» TO DO
Write out the lines from the top of the material through the line with "destruct (f x) as [y|e'] eqn:Hx; simpl.", exactly and with nothing added.
::: EXERCISE INPUT
Lemma nothing_to_roll_back_witness :
  exists w',
    restore (js "0000000") notes w_norepo = (w', Throw command_failed) /\
    files w' = files w_norepo /\ dirs w' = dirs w_norepo /\
    write_faults w' = write_faults w_norepo /\
    console w'
    = console w_norepo ++
      [js "[git] Restore failed for " ++ notes ++ js ": " ++
       err_message command_failed].
Proof.
  exact (nothing_to_roll_back posix.join posix.dirname w_norepo
           (js "0000000") notes config command_failed
           eq_refl eq_refl eq_refl).
Defined.


End RestoreCaseRuns.

(** ** gitLog: every output *)

Section LogEvery.

Lemma mapC_length {A B} (f : A -> Completion B) (l : list A) (ys : list B) :
  mapC f l = Normal ys -> length ys = length l.
Proof.
  intros H. apply mapC_Forall2 in H. symmetry.
  by apply Forall2_length in H.
Qed.

(** [mapC] fails exactly when the callback fails on some element, and
    then with an error of the callback. *)
Lemma mapC_throw {A B} (f : A -> Completion B) (l : list A) (e : JsError) :
  mapC f l = Throw e -> exists x, x ∈ l /\ f x = Throw e.
Proof.
  induction l as [|x l IH]; simpl; [done|].
  destruct (f x) as [y|e'] eqn:Hx; simpl.
  - destruct (mapC f l) as [ys|e'] eqn:Hl; simpl; [done|].
    intros [= ->]. destruct (IH eq_refl) as (x' & Hin & Hx').
    exists x'. split; [by right | done].
  - intros [= ->]. exists x. split; [by left | done].
Qed.

Lemma mapC_normal {A B} (f : A -> Completion B) (l : list A) :
  Forall (fun x => exists y, f x = Normal y) l ->
  exists ys, mapC f l = Normal ys.
Proof.
  induction 1 as [|x l [y Hy] _ [ys IH]]; simpl; [by eexists|].
  rewrite Hy, IH. by eexists.
Qed.

(** The callback raises exactly on a fragment without a valid time. *)
Lemma parseCommit_outcome (file : option jsstring) (rawCommit : jsstring) :
  match fragmentTime rawCommit with
  | Some tv =>
      exists c, parseCommit file rawCommit = Normal c /\
                date c = JS.isoFormat tv
  | None => parseCommit file rawCommit = Throw JS.invalid_time
  end.
Proof.
  unfold fragmentTime, parseCommit.
  destruct (bodyStatus _ _) as [b st].
  destruct (JS.Date _) as [tv|]; cbn [JS.toISOString cbind]; [|done].
  by eexists.
Qed.

(** A blank output has no fragments. *)
Lemma fragments_blank (stdout : jsstring) :
  blank stdout = true -> fragments stdout = [].
Proof.
  intros Hb. unfold fragments, COMMIT_DELIMITER.
  rewrite split_whole.
  - cbn [List.filter]. by rewrite truthy_trim, Hb.
  - by apply (forallb_not_elem _ _ _ Hb).
Qed.

(** The parser on any output, in terms of its fragments. *)
Lemma gitLog_parse_fragments (file : option jsstring) (stdout : jsstring) :
  gitLog_parse file stdout
  = cbind (mapC (parseCommit file) (fragments stdout)) (fun commits =>
      Normal {| all := commits; latest := head commits;
                total := length commits |}).
Proof.
  unfold gitLog_parse. rewrite truthy_trim, negb_involutive.
  destruct (blank stdout) eqn:Hb; [|done].
  by rewrite (fragments_blank _ Hb).
Qed.

Lemma gitLog_run (w : World) (options : LogOptions) (maxCount : Z)
    (file : option jsstring) (out : ExecResult) :
  gitLog_options options = Normal (maxCount, file) ->
  snd (gitExec (gitLog_args maxCount file) no_options w) = Normal out ->
  gitLog options w = (w, gitLog_parse file (stdout out)).
Proof.
  intros Ho Hx. unfold gitLog, bind, lift.
  by rewrite Ho, gitExec_world, Hx.
Qed.

(** X7. Whatever the tool printed, a result of [gitLog] has one record
    per non-blank fragment between record separators, [total] is the
    number of records and [latest] is the first of them. *)
Theorem gitLog_counts_fragments (w : World) (options : LogOptions)
    (maxCount : Z) (file : option jsstring) (out : ExecResult)
    (r : LogResult Commit) :
  gitLog_options options = Normal (maxCount, file) ->
  snd (gitExec (gitLog_args maxCount file) no_options w) = Normal out ->
  snd (gitLog options w) = Normal r ->
  length (all r) = length (fragments (stdout out)) /\
  total r = length (all r) /\
  latest r = head (all r).
Proof.
  intros Ho Hx. rewrite (gitLog_run w options maxCount file out Ho Hx).
  cbn [snd]. rewrite gitLog_parse_fragments.
  destruct (mapC _ _) as [commits|e] eqn:Hmap; simpl; [|done].
  intros [= <-]. cbn. split; [|done]. by apply mapC_length in Hmap.
Qed.

(** X8. The only exception the parser of [gitLog] raises is the
    [RangeError] "Invalid time value", and it raises it exactly when
    some non-blank fragment has a fifth field that [parseInt] and [Date]
    do not turn into a valid time. *)
Theorem gitLog_raises_only_invalid_time (w : World) (options : LogOptions)
    (maxCount : Z) (file : option jsstring) (out : ExecResult) :
  gitLog_options options = Normal (maxCount, file) ->
  snd (gitExec (gitLog_args maxCount file) no_options w) = Normal out ->
  (forall e, snd (gitLog options w) = Throw e -> e = JS.invalid_time) /\
  (snd (gitLog options w) = Throw JS.invalid_time <->
   exists rawCommit,
     rawCommit ∈ fragments (stdout out) /\ fragmentTime rawCommit = None).
Proof.
  intros Ho Hx. rewrite (gitLog_run w options maxCount file out Ho Hx).
  cbn [snd]. rewrite gitLog_parse_fragments.
  assert (Hthrow : forall e,
    cbind (mapC (parseCommit file) (fragments (stdout out)))
      (fun commits => Normal {| all := commits; latest := head commits;
                                total := length commits |}) = Throw e ->
    e = JS.invalid_time /\
    exists raw, raw ∈ fragments (stdout out) /\ fragmentTime raw = None).
  { intros e. destruct (mapC _ _) as [commits|e'] eqn:Hmap; simpl; [done|].
    intros [= ->]. apply mapC_throw in Hmap as (raw & Hin & Hraw).
    pose proof (parseCommit_outcome file raw) as Hp.
    destruct (fragmentTime raw) as [tv|] eqn:Ht.
    - destruct Hp as (c & Hc & _). congruence.
    - split; [congruence | eauto]. }
  split; [intros e He; by apply Hthrow|].
  split; [intros He; by apply (Hthrow _ He)|].
  intros (raw & Hin & Hraw).
  destruct (mapC _ _) as [commits|e'] eqn:Hmap; simpl.
  - apply mapC_Forall2 in Hmap.
    apply list_elem_of_lookup in Hin as [i Hi].
    destruct (Forall2_lookup_l _ _ _ _ _ Hmap Hi) as (c & _ & Hc).
    pose proof (parseCommit_outcome file raw) as Hp.
    rewrite Hraw in Hp. congruence.
  - apply mapC_throw in Hmap as (raw' & _ & Hraw').
    pose proof (parseCommit_outcome file raw') as Hp.
    destruct (fragmentTime raw') as [tv|]; [|congruence].
    destruct Hp as (c & Hc & _). congruence.
Qed.

End LogEvery.

Lemma gitLog_counts_fragments_witness :
  exists r,
    snd (gitLog (OptObject None None) Examples.w_log) = Normal r /\
    length (all r) = 2%nat /\ total r = 2%nat /\ latest r = head (all r).
Proof.
  assert (H : exists r,
    snd (gitLog (OptObject None None) Examples.w_log) = Normal r).
  { vm_compute. eexists. reflexivity. }
  destruct H as (r & Hr). exists r. split; [exact Hr|].
  destruct (gitLog_counts_fragments Examples.w_log (OptObject None None)
              500%Z None
              {| stdout := render_log [Examples.rec1; Examples.rec2];
                 stderr := [] |} r eq_refl eq_refl Hr)
    as (Hlen & Htot & Hlat).
  split; [exact Hlen|]. split; [by rewrite Htot | exact Hlat].
Defined.

Lemma gitLog_raises_only_invalid_time_witness :
  exists rawCommit,
    rawCommit ∈ fragments Examples.split_subject /\
    fragmentTime rawCommit = None.
Proof.
  apply (proj1 (proj2 (gitLog_raises_only_invalid_time Examples.w_split
                         (OptObject None None) 500%Z None
                         {| stdout := Examples.split_subject; stderr := [] |}
                         eq_refl eq_refl))).
  vm_compute. reflexivity.
Defined.

(** ** gitLog: the fields of a record *)

Section LogFields.

Lemma field_trimmed (parts : list jsstring) (i : nat) :
  JS.trim (field parts i) = field parts i.
Proof.
  unfold field. destruct (parts !! i) as [p|]; [|done].
  destruct (JS.truthy p); [apply trim_trim | done].
Qed.

Lemma field_lookup (parts : list jsstring) (i : nat) (p : jsstring) :
  parts !! i = Some p -> field parts i = JS.trim p.
Proof. unfold field. intros ->. by destruct p. Qed.

Lemma field_raw_lookup (parts : list jsstring) (i : nat) (p : jsstring) :
  parts !! i = Some p -> field_raw parts i = p.
Proof. unfold field_raw. intros ->. by destruct p. Qed.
::::::
» EXERCISE RESULT
Lemma nothing_to_roll_back_witness :
  exists w',
    restore (js "0000000") notes w_norepo = (w', Throw command_failed) /\
    files w' = files w_norepo /\ dirs w' = dirs w_norepo /\
    write_faults w' = write_faults w_norepo /\
    console w'
    = console w_norepo ++
      [js "[git] Restore failed for " ++ notes ++ js ": " ++
       err_message command_failed].
Proof.
  exact (nothing_to_roll_back posix.join posix.dirname w_norepo
           (js "0000000") notes config command_failed
           eq_refl eq_refl eq_refl).
Defined.


End RestoreCaseRuns.

(** ** gitLog: every output *)

Section LogEvery.

Lemma mapC_length {A B} (f : A -> Completion B) (l : list A) (ys : list B) :
  mapC f l = Normal ys -> length ys = length l.
Proof.
  intros H. apply mapC_Forall2 in H. symmetry.
  by apply Forall2_length in H.
Qed.

(** [mapC] fails exactly when the callback fails on some element, and
    then with an error of the callback. *)
Lemma mapC_throw {A B} (f : A -> Completion B) (l : list A) (e : JsError) :
  mapC f l = Throw e -> exists x, x ∈ l /\ f x = Throw e.
Proof.
  induction l as [|x l IH]; simpl; [done|].
  destruct (f x) as [y|e'] eqn:Hx; simpl.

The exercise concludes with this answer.